A highly personal choice, as I hope you'll appreciate from my review (and my evangelical, hyper-passionate podcast on the subject), 'Melancholia' has divided critics this year but I was among those deeply moved and inspired by it. Having struggled with depression myself over the years I find Kirtsen Dunst's star turn here as deeply affecting as Von Trier's stunningly realised story, which works in its own right as intriguing doomsday sci-fi. Here the imminent destruction of the planet by another heavenly body is a potent metaphor for the suffocating, world-ending effects of the illness.

But forgetting my personal attachment to the themes, 'Melancholia' is also a beautiful experience full of droll satire and deftly-observed social observations. The art design and special effects are jaw-droppingly gorgeous, whilst there isn't a bad performance among the terrific cast. I can't think of a more perfect film this year.
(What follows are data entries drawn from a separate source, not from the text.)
(** * VOXNOT orchestration layer: a shallow embedding of [sources/VOXNOT.py]

    The Python class [VOXNOT] drives dataset preparation, training and
    conversion through the operating system ([os], [shutil]) and through
    collaborators of the repository (the preparation tool, the shard
    loader, the model and the feature helper).  The embedding keeps the
    filesystem as a tree, paths as strings handled the way [posixpath]
    handles them, exceptions as values, and every call that leaves the
    class as an event of a trace. *)

From Stdlib Require Import String Ascii List Bool Arith ZArith Lia.
Import ListNotations.
Open Scope string_scope.

Set Implicit Arguments.
Set Warnings "-register-all".

(* ================================================================== *)
(** ** Path strings, after [posixpath] *)
(* ================================================================== *)

Module PosixPath.

Definition sep : ascii := "/"%char.
Definition extsep : ascii := "."%char.

(** [s.startswith('/')] and [s.endswith('/')]. *)
Definition startswith_sep (s : string) : bool :=
  match s with
  | String c _ => Ascii.eqb c sep
  | EmptyString => false
  end.

Fixpoint endswith_sep (s : string) : bool :=
  match s with
  | EmptyString => false
  | String c EmptyString => Ascii.eqb c sep
  | String _ s' => endswith_sep s'
  end.

(** [os.path.join(a, b)] with two arguments. *)
Definition join (a b : string) : string :=
  if startswith_sep b then b
  else if (String.eqb a "" || endswith_sep a)%bool then a ++ b
  else a ++ String sep b.

(** [s.split('/')]: never empty, one more piece than separators. *)
Fixpoint split_sep (s : string) : list string :=
  match s with
  | EmptyString => [EmptyString]
  | String c s' =>
      if Ascii.eqb c sep then EmptyString :: split_sep s'
      else match split_sep s' with
           | h :: t => String c h :: t
           | [] => [String c EmptyString]
           end
  end.

(** [os.path.basename(p)]: what follows the last separator. *)
Definition basename (p : string) : string := last (split_sep p) "".

Fixpoint has_char (c : ascii) (s : string) : bool :=
  match s with
  | EmptyString => false
  | String d s' => (Ascii.eqb d c || has_char c s')%bool
  end.

Fixpoint all_char (c : ascii) (s : string) : bool :=
  match s with
  | EmptyString => true
  | String d s' => (Ascii.eqb d c && all_char c s')%bool
  end.

(** Cut [s] at its last [c]: the part before it and the part from it
    on ([s[:i]], [s[i:]] for [i = s.rfind(c)]). *)
Fixpoint rcut (c : ascii) (s : string) : option (string * string) :=
  match s with
  | EmptyString => None
  | String d s' =>
      match rcut c s' with
      | Some (pre, suf) => Some (String d pre, suf)
      | None => if Ascii.eqb d c then Some (EmptyString, s) else None
      end
  end.

(** The extension [os.path.splitext(p)[1]] ([genericpath._splitext]):
    the last dot must lie in the last component, and the leading dots
    of that component do not start an extension. *)
Definition ext_of (p : string) : string :=
  match rcut extsep (basename p) with
  | Some (pre, suf) => if all_char extsep pre then "" else suf
  | None => ""
  end.

Definition splitext (p : string) : string * string :=
  let e := ext_of p in
  (substring 0 (String.length p - String.length e) p, e).

(** A directory entry name: not empty, no separator, neither [.] nor
    [..]. *)
Definition valid_name (n : string) : bool :=
  (negb (String.eqb n "") && negb (has_char sep n)
   && negb (String.eqb n ".") && negb (String.eqb n ".."))%bool.

(** One step of path resolution on the list of names walked so far. *)
Definition step (acc : list string) (c : string) : list string :=
  if (String.eqb c "" || String.eqb c ".")%bool then acc
  else if String.eqb c ".." then removelast acc
  else acc ++ [c].

(** The names a path denotes once [.], [..] and empty pieces are
    resolved, starting from the root. *)
Definition lexical (p : string) : list string :=
  fold_left step (split_sep p) [].

End PosixPath.

Import PosixPath.

(* ================================================================== *)
(** ** Exceptions *)
(* ================================================================== *)

(** The Python exceptions the embedding can raise, all of them
    subclasses of [Exception].  [OSError] keeps the errno as text for
    the kinds without a class of their own. *)
Inductive exn : Type :=
| FileNotFoundError (p : string)
| NotADirectoryError (p : string)
| IsADirectoryError (p : string)
| PermissionError (p : string)
| FileExistsError (p : string)
| OSError (errno : string) (p : string)
| KeyError (key : string)
| TypeError (msg : string)
| AssertionError (msg : string)
| ValueError (msg : string)
| IndexError (msg : string)
| CollaboratorError (code : nat).

(* ================================================================== *)
(** ** The filesystem: a tree of named entries *)
(* ================================================================== *)

(** A regular file or a directory.  [busy] marks a file the operating
    system refuses to unlink (immutable, in use, on a read-only mount):
    [os.remove] raises on it.  Directory entries keep the order in which
    [os.listdir] reports them.  Symbolic links and special files are not
    part of the tree: what is proved about the entries a pass over a
    directory reaches is proved for trees of regular files and
    directories. *)
Inductive node : Type :=
| File (busy : bool)
| Dir (entries : list (string * node)).

Fixpoint assoc (k : string) (es : list (string * node)) : option node :=
  match es with
  | [] => None
  | (k', v) :: t => if String.eqb k k' then Some v else assoc k t
  end.

Fixpoint remove_assoc (k : string) (es : list (string * node))
  : list (string * node) :=
  match es with
  | [] => []
  | (k', v) :: t =>
      if String.eqb k k' then t else (k', v) :: remove_assoc k t
  end.

Fixpoint update_assoc (k : string) (f : node -> node)
  (es : list (string * node)) : list (string * node) :=
  match es with
  | [] => []
  | (k', v) :: t =>
      if String.eqb k k' then (k', f v) :: t
      else (k', v) :: update_assoc k f t
  end.

(** The node a list of names leads to. *)
Fixpoint get (n : node) (cp : list string) {struct cp} : option node :=
  match cp with
  | [] => Some n
  | c :: cs =>
      match n with
      | Dir es => match assoc c es with
                  | Some ch => get ch cs
                  | None => None
                  end
      | File _ => None
      end
  end.

(** Unlink the entry a list of names leads to. *)
Fixpoint delete_at (n : node) (cp : list string) {struct cp} : node :=
  match cp with
  | [] => n
  | c :: cs =>
      match n with
      | File b => File b
      | Dir es =>
          match cs with
          | [] => Dir (remove_assoc c es)
          | _ :: _ => Dir (update_assoc c (fun ch => delete_at ch cs) es)
          end
      end
  end.

(** Add entry [name] at the end of the directory [cp] leads to. *)
Fixpoint insert_at (n : node) (cp : list string) (name : string)
  (new : node) {struct cp} : node :=
  match cp with
  | [] => match n with
          | Dir es => Dir (es ++ [(name, new)])
          | File b => File b
          end
  | c :: cs =>
      match n with
      | Dir es =>
          Dir (update_assoc c (fun ch => insert_at ch cs name new) es)
      | File b => File b
      end
  end.

(** Height of a tree: a file has none, a directory one more than its
    highest entry. *)
Fixpoint hgt (n : node) : nat :=
  match n with
  | File _ => 0
  | Dir es => S (list_max (map (fun e => hgt (snd e)) es))
  end.

Fixpoint nodupb (l : list string) : bool :=
  match l with
  | [] => true
  | x :: t => (negb (existsb (String.eqb x) t) && nodupb t)%bool
  end.

(** Every entry name is a proper name. *)
Fixpoint names_ok (n : node) : bool :=
  match n with
  | File _ => true
  | Dir es =>
      forallb (fun e => (valid_name (fst e) && names_ok (snd e))%bool) es
  end.

(** Entry names are unique within each directory. *)
Fixpoint names_unique (n : node) : bool :=
  match n with
  | File _ => true
  | Dir es =>
      (nodupb (map fst es) && forallb (fun e => names_unique (snd e)) es)%bool
  end.

(** A well-formed filesystem: the root is a directory, names are proper
    and unique. *)
Definition wf_fs (root : node) : bool :=
  (match root with Dir _ => true | File _ => false end
   && names_ok root && names_unique root)%bool.

(** Path resolution from the root (which is also the working
    directory): every piece is taken in a directory; a missing or
    non-directory prefix fails with the errno of [stat]. *)
Inductive errno : Type := ENOENT | ENOTDIR.

Fixpoint walk (root : node) (acc : list string) (cs : list string)
  : errno + list string :=
  match cs with
  | [] => inr acc
  | c :: cs' =>
      match get root acc with
      | Some (Dir _) => walk root (step acc c) cs'
      | Some (File _) => inl ENOTDIR
      | None => inl ENOENT
      end
  end.

Definition resolve (root : node) (p : string) : errno + list string :=
  if String.eqb p "" then inl ENOENT else walk root [] (split_sep p).

Definition oserror (e : errno) (p : string) : exn :=
  match e with
  | ENOENT => FileNotFoundError p
  | ENOTDIR => NotADirectoryError p
  end.

(** [os.stat]: the node at a path, if it resolves. *)
Definition stat (root : node) (p : string) : option node :=
  match resolve root p with
  | inr cp => get root cp
  | inl _ => None
  end.

Definition fs_exists (root : node) (p : string) : bool :=
  match stat root p with Some _ => true | None => false end.

Definition fs_isfile (root : node) (p : string) : bool :=
  match stat root p with Some (File _) => true | _ => false end.

Definition fs_isdir (root : node) (p : string) : bool :=
  match stat root p with Some (Dir _) => true | _ => false end.

(** [os.listdir]. *)
Definition fs_listdir (root : node) (p : string) : exn + list string :=
  match resolve root p with
  | inl e => inl (oserror e p)
  | inr cp =>
      match get root cp with
      | Some (Dir es) => inr (map fst es)
      | Some (File _) => inl (NotADirectoryError p)
      | None => inl (FileNotFoundError p)
      end
  end.

(** [os.remove]: unlinks a regular file that is not busy. *)
Definition fs_remove (root : node) (p : string) : exn + node :=
  match resolve root p with
  | inl e => inl (oserror e p)
  | inr cp =>
      match get root cp with
      | Some (File false) => inr (delete_at root cp)
      | Some (File true) => inl (PermissionError p)
      | Some (Dir _) => inl (IsADirectoryError p)
      | None => inl (FileNotFoundError p)
      end
  end.

(** [os.rmdir]: removes an empty directory named by its last piece. *)
Definition fs_rmdir (root : node) (p : string) : exn + node :=
  match resolve root p with
  | inl e => inl (oserror e p)
  | inr cp =>
      match get root cp with
      | Some (Dir []) =>
          if (String.eqb (basename p) "." || String.eqb (basename p) "..")%bool
          then inl (OSError "EINVAL" p)
          else match cp with
               | [] => inl (OSError "EBUSY" p)
               | _ :: _ => inr (delete_at root cp)
               end
      | Some (Dir (_ :: _)) => inl (OSError "ENOTEMPTY" p)
      | Some (File _) => inl (NotADirectoryError p)
      | None => inl (FileNotFoundError p)
      end
  end.

Fixpoint strip_trailing_empty (cs : list string) : list string :=
  match cs with
  | [] => []
  | c :: t =>
      match strip_trailing_empty t with
      | [] => if String.eqb c "" then [] else [c]
      | t' => c :: t'
      end
  end.

(** Create a new entry at a path whose parent is an existing
    directory. *)
Definition fs_create (root : node) (p : string) (new : node) : exn + node :=
  match stat root p with
  | Some _ => inl (FileExistsError p)
  | None =>
      let cs := strip_trailing_empty (split_sep p) in
      let name := last cs "" in
      match walk root [] (removelast cs) with
      | inl e => inl (oserror e p)
      | inr cp =>
          match get root cp with
          | Some (Dir _) =>
              if (negb (String.eqb p "") && valid_name name)%bool
              then inr (insert_at root cp name new)
              else inl (FileNotFoundError p)
          | Some (File _) => inl (NotADirectoryError p)
          | None => inl (FileNotFoundError p)
          end
      end
  end.

(** [os.mkdir]: creates an empty directory in an existing parent. *)
Definition fs_mkdir (root : node) (p : string) : exn + node :=
  fs_create root p (Dir []).

(** Writing a file: a new regular file, or the old one written over. *)
Definition fs_write (p : string) (root : node) : node :=
  match fs_create root p (File false) with
  | inr root' => root'
  | inl _ => root
  end.

(* ================================================================== *)
(** ** [torch.utils.data.ConcatDataset] *)
(* ================================================================== *)

Section Concat.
It beats out long-time frontrunner 'A Separation' by virtue of Von Trier's virtuosity and because of the deep, personal connection I feel to every minute I spent locked in this world.

'Melancholia', for me anyway, perfectly captures what it feels like to be depressed and, as a result, I can't imagine a film less depressing or more life-affirming. Often knowing that someone else is going through a similar thing can be helpful and there is no greater thrill than seeing my own scattered thoughts and feelings distilled in this way, far more competently conveyed than I could hope to do in words. He might have pissed a lot of people off with his daft comments at Cannes earlier this year, but Lars Von Trier has helped me a great deal and I will be forever thankful.